The claim sued upon for the infringement of the Arnett patent, No. 347,982, above quoted, is not for a spout in combination with a disk, but for one to be used in a seeding machine, having its lower end flattened laterally and formed with a delivery orifice elongated in the direction of the line of travel, whereby the spout is enabled to deliver the seed centrally in a narrow furrow. An examination of the specifications shows that Arnett claimed this spout applicable, not only to a disk drill, but to other machines as well. Mr.
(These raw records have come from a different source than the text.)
(* ===== verification/StylesheetSpec.v ===== *)
(** * What a style sheet says

    Style sheets as trees of rules under media conditions, how they are written
    and what they stand for; the text of one is read as the flat rules it stands
    for. *)

From stdpp Require Import gmap list.
From S2P Require Import Prelude CString Dom Selectors CssVars CssMedia Stylesheet.
Open Scope Z_scope.

(** ** Sheets *)

Record decl := Dc { kprop : bytes; kval : bytes; kimp : bool }.
(** Alternatives, declarations and the rules within. *)
Inductive rule := R (alts : list bytes) (ds : list decl) (nested : list rule).
(** Rules, perhaps under bounds on the size of the window. *)
Record group := Group { cond : list feature; body : list rule }.

Definition print_decl (d : decl) : bytes := kprop d ++ 58 :: kval d ++ (if kimp d then str " !important" else []) ++ [59].
Definition print_decls (l : list decl) : bytes := flat_map print_decl l.
Fixpoint commas (l : list bytes) : bytes := match l with [] => [] | [a] => a | a :: l => a ++ str ", " ++ commas l end.
Fixpoint print_rule (r : rule) : bytes :=
  match r with R alts ds ns => commas alts ++ 123 :: print_decls ds ++ flat_map print_rule ns ++ [125] end.
Definition print_rules (l : list rule) : bytes := flat_map print_rule l.
Definition print_group (g : group) : bytes :=
  match cond g with [] => print_rules (body g) | q => str "@media " ++ print_features q ++ 123 :: print_rules (body g) ++ [125] end.
Definition print_sheet (l : list group) : bytes := flat_map print_group l.

(** An alternative under an alternative of the rule around it. *)
(** [&] stands for the parent. *)
Definition amp (parent item : bytes) : bytes := flat_map (λ c, if decide (c = 38) then parent else [c]) item.
Definition under (parent item : bytes) : bytes :=
  if decide (38 ∈ item) then amp parent item
  else parent ++ (if combinator (hd0 item) then [] else [32]) ++ item.
Definition nest (parents alts : list bytes) : list bytes :=
  match parents with [] => alts | _ => flat_map (λ p, map (under p) alts) parents end.
(** The flat rules: the nested ones come first. *)
Fixpoint flatten (parents : list bytes) (r : rule) : list (list bytes * list decl) :=
  match r with R alts ds ns =>
    let s := nest parents alts in flat_map (flatten s) ns ++ match ds with [] => [] | _ => [(s, ds)] end
  end.
Definition stands_for (vw vh : Z) (l : list group) : list (list bytes * list decl) :=
  flat_map (λ g, if forallb (holds vw vh) (cond g) then flat_map (flatten []) (body g) else []) l.
(** As the cascade has them. *)
Definition css_rule (f : list bytes * list decl) : CssRule := let s := commas (fst f) in Rule s (spec_of s).
Definition css_decls (i : nat) (f : list bytes * list decl) : list CssDecl := map (λ d, Decl i (kimp d) (kprop d) (kval d)) (snd f).
Definition sheet_of (l : list (list bytes * list decl)) : Sheet := Sht (map css_rule l) (mjoin (imap css_decls l)).

(** ** Well-formed text *)

Fixpoint no_comment (s : bytes) : bool :=
  match s with [] => true | c :: t => negb (bool_decide (c = 47) && bool_decide (hd0 t = 42)) && no_comment t end.
Definition text_char (c : Z) : bool := negb (bool_decide (c = 123 ∨ c = 125 ∨ c = 59 ∨ c = 64)).
Definition text_ok (s : bytes) : bool := forallb text_char s && no_comment s && streq (trim s) s && bool_decide (s ≠ []).
Definition alt_ok (s : bytes) : bool := text_ok s && bool_decide (44 ∉ s).
Definition alts_ok (l : list bytes) : bool := forallb alt_ok l && bool_decide (l ≠ []).
Definition decl_ok (d : decl) : bool :=
  text_ok (kprop d) && text_ok (kval d) && bool_decide (58 ∉ kprop d) && bool_decide (length (kprop d) <= 63)%nat
  && bool_decide (length (kval d) <= (if kimp d then 244 else 255))%nat && (kimp d || negb (snd (strip_important (kval d)))).
Fixpoint rule_ok (r : rule) : bool :=
  match r with R alts ds ns => alts_ok alts && forallb decl_ok ds && forallb rule_ok ns end.
Definition group_ok (g : group) : bool := forallb rule_ok (body g) && forallb (λ f, bool_decide (0 <= fpx f < 2 ^ 24)) (cond g)
  && bool_decide (length (print_features (cond g)) <= 254)%nat.
(** The selectors of the flat rules fit where they are kept, and so do the rules. *)
Fixpoint fits_rule (parents : list bytes) (r : rule) : bool :=
  match r with R alts _ ns =>
    let s := nest parents alts in bool_decide (length (commas alts) <= 127)%nat && bool_decide (length (commas s) <= 127)%nat && forallb (fits_rule s) ns
  end.
Definition fits_sheet (vw vh : Z) (l : list group) : bool :=
  forallb (λ g, forallb (fits_rule []) (body g)) l
  && bool_decide (length (stands_for vw vh l) <= MAX_RULES)%nat && bool_decide (length (flat_map snd (stands_for vw vh l)) <= MAX_DECLS)%nat.

(** ** Trimming and lists of alternatives *)

Definition whole (s : bytes) : Prop := skip c_isspace s = s ∧ skip c_isspace (rev s) = rev s ∧ s ≠ [].
Lemma skip_head f s : skip f s = s ↔ s = [] ∨ f (hd0 s) = false.
Proof.
  destruct s as [|c s]; [naive_solver|]. cbn [skip hd0]. destruct (f c) eqn:E; [|naive_solver]. split; [|naive_solver].
  intros H. pose proof (length_skip f s). rewrite H in *. cbn in *. lia.
Qed.
Lemma skip_through f x s : Forall (λ c, f c = true) x → skip f (x ++ s) = skip f s.
Proof. induction 1 as [|c x Hc Hx IH]; [done|]. cbn [app skip]. by rewrite Hc. Qed.
Lemma skip_keep f x s : skip f x = x → x ≠ [] → skip f (x ++ s) = x ++ s.
Proof. rewrite !skip_head. destruct x; naive_solver. Qed.
Lemma trim_within x s y : Forall (λ c, c_isspace c = true) x → Forall (λ c, c_isspace c = true) y → whole s → trim (x ++ s ++ y) = s.
Proof.
  intros Hx Hy (H1&H2&H3). unfold trim, rtrim. rewrite !rev_app_distr, <- app_assoc, skip_through by (apply Forall_forall; intros c Hc; rewrite Forall_forall in Hy; apply Hy; by apply list_elem_of_In, in_rev, list_elem_of_In).
  rewrite skip_keep by (done || by intros E%(f_equal (@rev Z)); rewrite rev_involutive in E). rewrite rev_app_distr, !rev_involutive. by rewrite skip_through.
Qed.
Lemma trim_whole s : trim s = s → s ≠ [] → whole s.
Proof.
  intros E Hn. unfold trim, rtrim in E. assert (skip c_isspace (rev s) = rev s) as Hr.
  { destruct (skip_suffix c_isspace (rev s)) as (t&Et&_). destruct t as [|c t]; [done|]. exfalso. apply (f_equal length) in E, Et.
    pose proof (length_skip c_isspace (rev (skip c_isspace (rev s)))). rewrite length_app, !length_rev in *. cbn in *. lia. }
  rewrite Hr, rev_involutive in E. done.
Qed.
Lemma whole_trim s : whole s → trim s = s.
Proof. intros H. rewrite <- (app_nil_r s) at 1. change (trim ([] ++ s ++ []) = s). by apply trim_within. Qed.
Lemma whole_app a x b : whole a → whole b → whole (a ++ x ++ b).
Proof.
  intros (A1&A2&A3) (B1&B2&B3). split; [by apply skip_keep|]. split; [|by destruct a].
  rewrite !rev_app_distr, <- app_assoc. apply skip_keep; [done|]. by intros E%(f_equal (@rev Z)); rewrite rev_involutive in E.
Qed.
Packham testifies that grain spouts or conduits with flattened or elongated discharge ends, according to his recollection, were used in connection with hoe and shoe drills six or seven years before the date of the Arnett patent; and we find them in the Wagoner patent, No. 60,096, issued November 27, 1868, and in the prior Arnett patent, No. 312,791, dated November 24, 1885. In this Arnett patent the spout is shown in connection with a disk furrow opener as in the patent sued on. I find this claim to have been anticipated.
The fifth claim of the Packham patent, No. 527.621, refers to the lubricating parts of the device. It had been common for a great many years to provide means for lubricating a journal, and in the prior art relating to grain drills this device is found in the patents issued to La Dow and Bramer, in 1880, and there was no invention in the adoption of it by Packhan.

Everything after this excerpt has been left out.